(* ===== verification/ListForms.v ===== *)
(** * What a list is asked for
    ([backend/api/src/lists/{models,cells,comments}.rs])

    The texts and options of a request as they are stored, and the conversion
    of a cell to another kind of column.  Changing the case of a letter and the
    decimal text of a floating point number are the standard library's tables,
    behind [CaseFolding] and [FloatText]. *)

From stdpp Require Import base tactics option numbers list pretty.
From Stdlib Require Import ZArith Lia String Ascii SpecFloat.
From S2P Require Import Prelude RustStr Json Errors Lists.

Definition MAX_COLUMNS : nat := 30.
Definition MAX_ITEMS : Z := 10000.
Definition MAX_CHOICES : nat := 50.
Definition TITLE_MAX_CHARS : Z := 200.
Definition DESCRIPTION_MAX_CHARS : Z := 2000.
Definition COLUMN_NAME_MAX_CHARS : Z := 100.
Definition CHOICE_LABEL_MAX_CHARS : Z := 100.
Definition COMMENT_MAX_CHARS : Z := 4000.
Definition MAX_DECIMALS : Z := 6.

Definition has_choices (k : ColumnKind) : bool := match k with Select | MultiSelect => true | _ => false end.

(** [str::to_lowercase] *)
Class CaseFolding := { to_lowercase : str -> str }.

(** [f64]'s [Display] and [FromStr]. *)
Class FloatText := { f64_to_string : spec_float -> str; f64_parse : str -> option spec_float }.

Module ChoiceInput.
Record t := { id : option Uuid; label : str; color : ChoiceColor }.
End ChoiceInput.

Module ColumnOptionsInput.
Record t := { choices : list ChoiceInput.t; number : option NumberFormat }.
End ColumnOptionsInput.

Definition invalid {A} (msg : str) : AppResult A := Err (Validation msg).

(** ** Texts *)

Definition clean_title (title : str) : AppResult str :=
  let title := trim title in
  if bool_decide (title = []) then invalid ($"A list needs a title")
  else if TITLE_MAX_CHARS <? chars_count title then invalid ($"A title can be at most 200 characters")
  else Ok title.

Definition clean_description (description : str) : AppResult str :=
  let description := trim description in
  if DESCRIPTION_MAX_CHARS <? chars_count description then invalid ($"A description can be at most 2000 characters")
  else Ok description.

Definition clean_column_name (name : str) : AppResult str :=
  let name := trim name in
  if bool_decide (name = []) then invalid ($"A column needs a name")
  else if COLUMN_NAME_MAX_CHARS <? chars_count name then invalid ($"A column name can be at most 100 characters")
  else Ok name.

Definition clean_comment (content : str) : AppResult str :=
  let content := trim content in
  if bool_decide (content = []) then invalid ($"A comment needs some text")
  else if COMMENT_MAX_CHARS <? chars_count content then invalid ($"A comment can be at most 4000 characters")
  else Ok content.

(** ** Options *)

Section options.
Context `{CaseFolding}.
(** The identifiers drawn for the choices that name none. *)
Context (fresh : nat -> Uuid).

(** [ColumnOptions::choice_labelled] *)
Definition choice_labelled (o : ColumnOptions) (label : str) : option Choice.t :=
  let label := to_lowercase (trim label) in
  find (fun c => str_eqb (to_lowercase (Choice.label c)) label) (choices o).

Fixpoint resolve_choices (n : nat) (inputs : list ChoiceInput.t) (seen : list str) : AppResult (list Choice.t) :=
  match inputs with
  | [] => Ok []
  | input :: inputs =>
      let label := trim (ChoiceInput.label input) in
      if bool_decide (label = []) then invalid ($"A choice needs a label")
      else if CHOICE_LABEL_MAX_CHARS <? chars_count label then invalid ($"A choice can be at most 100 characters")
      else
        let folded := to_lowercase label in
        if bool_decide (folded ∈ seen) then invalid ([34] ++ label ++ [34] ++ $" is offered twice")
        else
          rest ← resolve_choices (S n) inputs (seen ++ [folded]);
          Ok ({| Choice.id := default (fresh n) (ChoiceInput.id input); Choice.label := label;
                 Choice.color := ChoiceInput.color input |} :: rest)
  end.

Definition default_format : NumberFormat := {| style := Plain; decimals := 0; currency := None |}.

Definition resolve_format (f : NumberFormat) : AppResult NumberFormat :=
  if MAX_DECIMALS <? decimals f then invalid ($"A number shows at most 6 decimals")
  else
    currency ← match style f with
      | Currency =>
          let code := trim (default [] (currency f)) in
          if negb (str_len code =? 3) || negb (forallb is_ascii_alphabetic code)
          then invalid ($"A currency is a three-letter code, like EUR")
          else Ok (Some (to_ascii_uppercase code))
      | _ => Ok None
      end;
    Ok {| style := style f; decimals := decimals f; currency := currency |}.

(** [ColumnOptionsInput::resolve] *)
Definition resolve_options (input : ColumnOptionsInput.t) (kind : ColumnKind) : AppResult ColumnOptions :=
  choices ← (if has_choices kind then
               if (MAX_CHOICES <? length (ColumnOptionsInput.choices input))%nat
               then invalid ($"A column can offer at most 50 choices")
               else resolve_choices 0 (ColumnOptionsInput.choices input) []
             else Ok []);
  number ← (if bool_decide (kind = Number) then
              f ← resolve_format (default default_format (ColumnOptionsInput.number input)); Ok (Some f)
            else Ok None);
  Ok {| choices := choices; number := number |}.

(** What [update_column] resolves when a request leaves the options alone. *)
Definition options_input (o : ColumnOptions) : ColumnOptionsInput.t :=
  {| ColumnOptionsInput.choices :=
       (fun c => {| ChoiceInput.id := Some (Choice.id c); ChoiceInput.label := Choice.label c;
                    ChoiceInput.color := Choice.color c |}) <$> choices o;
     ColumnOptionsInput.number := number o |}.
End options.

(** ** Conversion of cells *)

(** [Number::as_f64]: an integer is rounded to the nearest. *)
Definition as_f64 (n : Json.number) : spec_float :=
  match n with PosInt z | NegInt z => binary_normalize 53 1024 z 0 false | Float f => f end.

(** The value of a float that has no fraction. *)
Definition f64_integral (f : spec_float) : option Z :=
  match f with
  | S754_zero _ => Some 0
  | S754_finite s m e =>
      let v := if s then Z.neg m else Z.pos m in
      if 0 <=? e then Some (v * 2 ^ e)
      else if v mod 2 ^ (- e) =? 0 then Some (v / 2 ^ (- e)) else None
  | _ => None
  end.

Definition show_Z (z : Z) : str := lit (pretty z).

Section convert.
Context `{UuidText} `{JsonText} `{CalendarDate} `{CaseFolding} `{FloatText}.

Definition number_text (value : json) : option str :=
  match value with
  | JNumber n =>
      match f64_integral (as_f64 n) with
      | Some z => if Z.abs z <? 10 ^ 15 then Some (show_Z z) else Some (f64_to_string (as_f64 n))
      | None => Some (f64_to_string (as_f64 n))
      end
  | _ => None
  end.

(** The value carried over, before it is normalised for its new column. *)
Definition carried (from to : ColumnKind * ColumnOptions) (value : json) : option json :=
  if bool_decide (from.1 = to.1) then Some value
  else match from.1, to.1 with
  | Number, Text => JString <$> number_text value
  | Text, Number =>
      f ← as_str value ≫= fun s => f64_parse (trim s);
      if finite (Float f) then Some (JNumber (Float f)) else None
  | Select, Text => (fun c => JString (Choice.label c)) <$> (as_str value ≫= choice from.2)
  | Text, Select => (fun c => uuid_string (Choice.id c)) <$> (as_str value ≫= choice_labelled to.2)
  | _, _ => None
  end.

Definition convert (from to : ColumnKind * ColumnOptions) (value : json) : option json :=
  v ← carried from to value;
  match normalize to.1 to.2 v with Ok (Set_ v) => Some v | _ => None end.

(** A converted cell has the type of its new column. *)
Lemma convert_well_typed from to v w : convert from to v = Some w -> well_typed to.1 to.2 w.
Proof.
  unfold convert. intros Hb. apply bind_Some in Hb as (u & _ & Hn).
  destruct (normalize to.1 to.2 u) as [[|x]|] eqn:E; simplify_eq. by eapply normalize_well_typed.
Qed.

(** Values equal for the database have the same types. *)
Lemma well_typed_eqb kind o v w : json_eqb w v = true -> well_typed kind o w -> well_typed kind o v.
Proof.
  intros Heq. destruct kind; cbn [well_typed].
  - intros (t & -> & Hw). apply json_eqb_str in Heq as ->. eauto.
  - intros (n & -> & Hn). destruct v as [| |m| | |]; try done. exists m. split; [done|].
    destruct m as [| |f], n as [| |g]; try done. cbn in *.
    unfold SFeqb in Heq. by destruct f as [|[]| |[] ? ?], g as [|[]| |[] ? ?].
  - intros (c & Hc & ->). apply json_eqb_str in Heq as ->. by exists c.
  - intros (chosen & Hne & Hsub & ->). exists chosen. split; [done|]. split; [done|]. set (us := filter _ _) in *.
    assert (E : uuid_string <$> us = JString <$> (uuid_to_string <$> us)) by apply (list_fmap_compose uuid_to_string JString us).
    rewrite E in Heq |- *. by apply json_eqb_strings in Heq as ->.
  - intros (u & ->). apply json_eqb_str in Heq as ->. by exists u.
  - intros (d & ->). apply json_eqb_str in Heq as ->. by exists d.
  - intros (b & ->). destruct v; try done. eauto.
  - intros (l & -> & Hw). apply json_eqb_str in Heq as ->. eauto.
Qed.
End convert.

----------

WORK TASK >> Give again exactly, and only, the lines above starting at the one with "let title := trim title in" and ending at the one with "else if COMMENT_MAX_CHARS".

ANSWER SPACE >>
  let title := trim title in
  if bool_decide (title = []) then invalid ($"A list needs a title")
  else if TITLE_MAX_CHARS <? chars_count title then invalid ($"A title can be at most 200 characters")
  else Ok title.

Definition clean_description (description : str) : AppResult str :=
  let description := trim description in
  if DESCRIPTION_MAX_CHARS <? chars_count description then invalid ($"A description can be at most 2000 characters")
  else Ok description.

Definition clean_column_name (name : str) : AppResult str :=
  let name := trim name in
  if bool_decide (name = []) then invalid ($"A column needs a name")
  else if COLUMN_NAME_MAX_CHARS <? chars_count name then invalid ($"A column name can be at most 100 characters")
  else Ok name.

Definition clean_comment (content : str) : AppResult str :=
  let content := trim content in
  if bool_decide (content = []) then invalid ($"A comment needs some text")
  else if COMMENT_MAX_CHARS <? chars_count content then invalid ($"A comment can be at most 4000 characters")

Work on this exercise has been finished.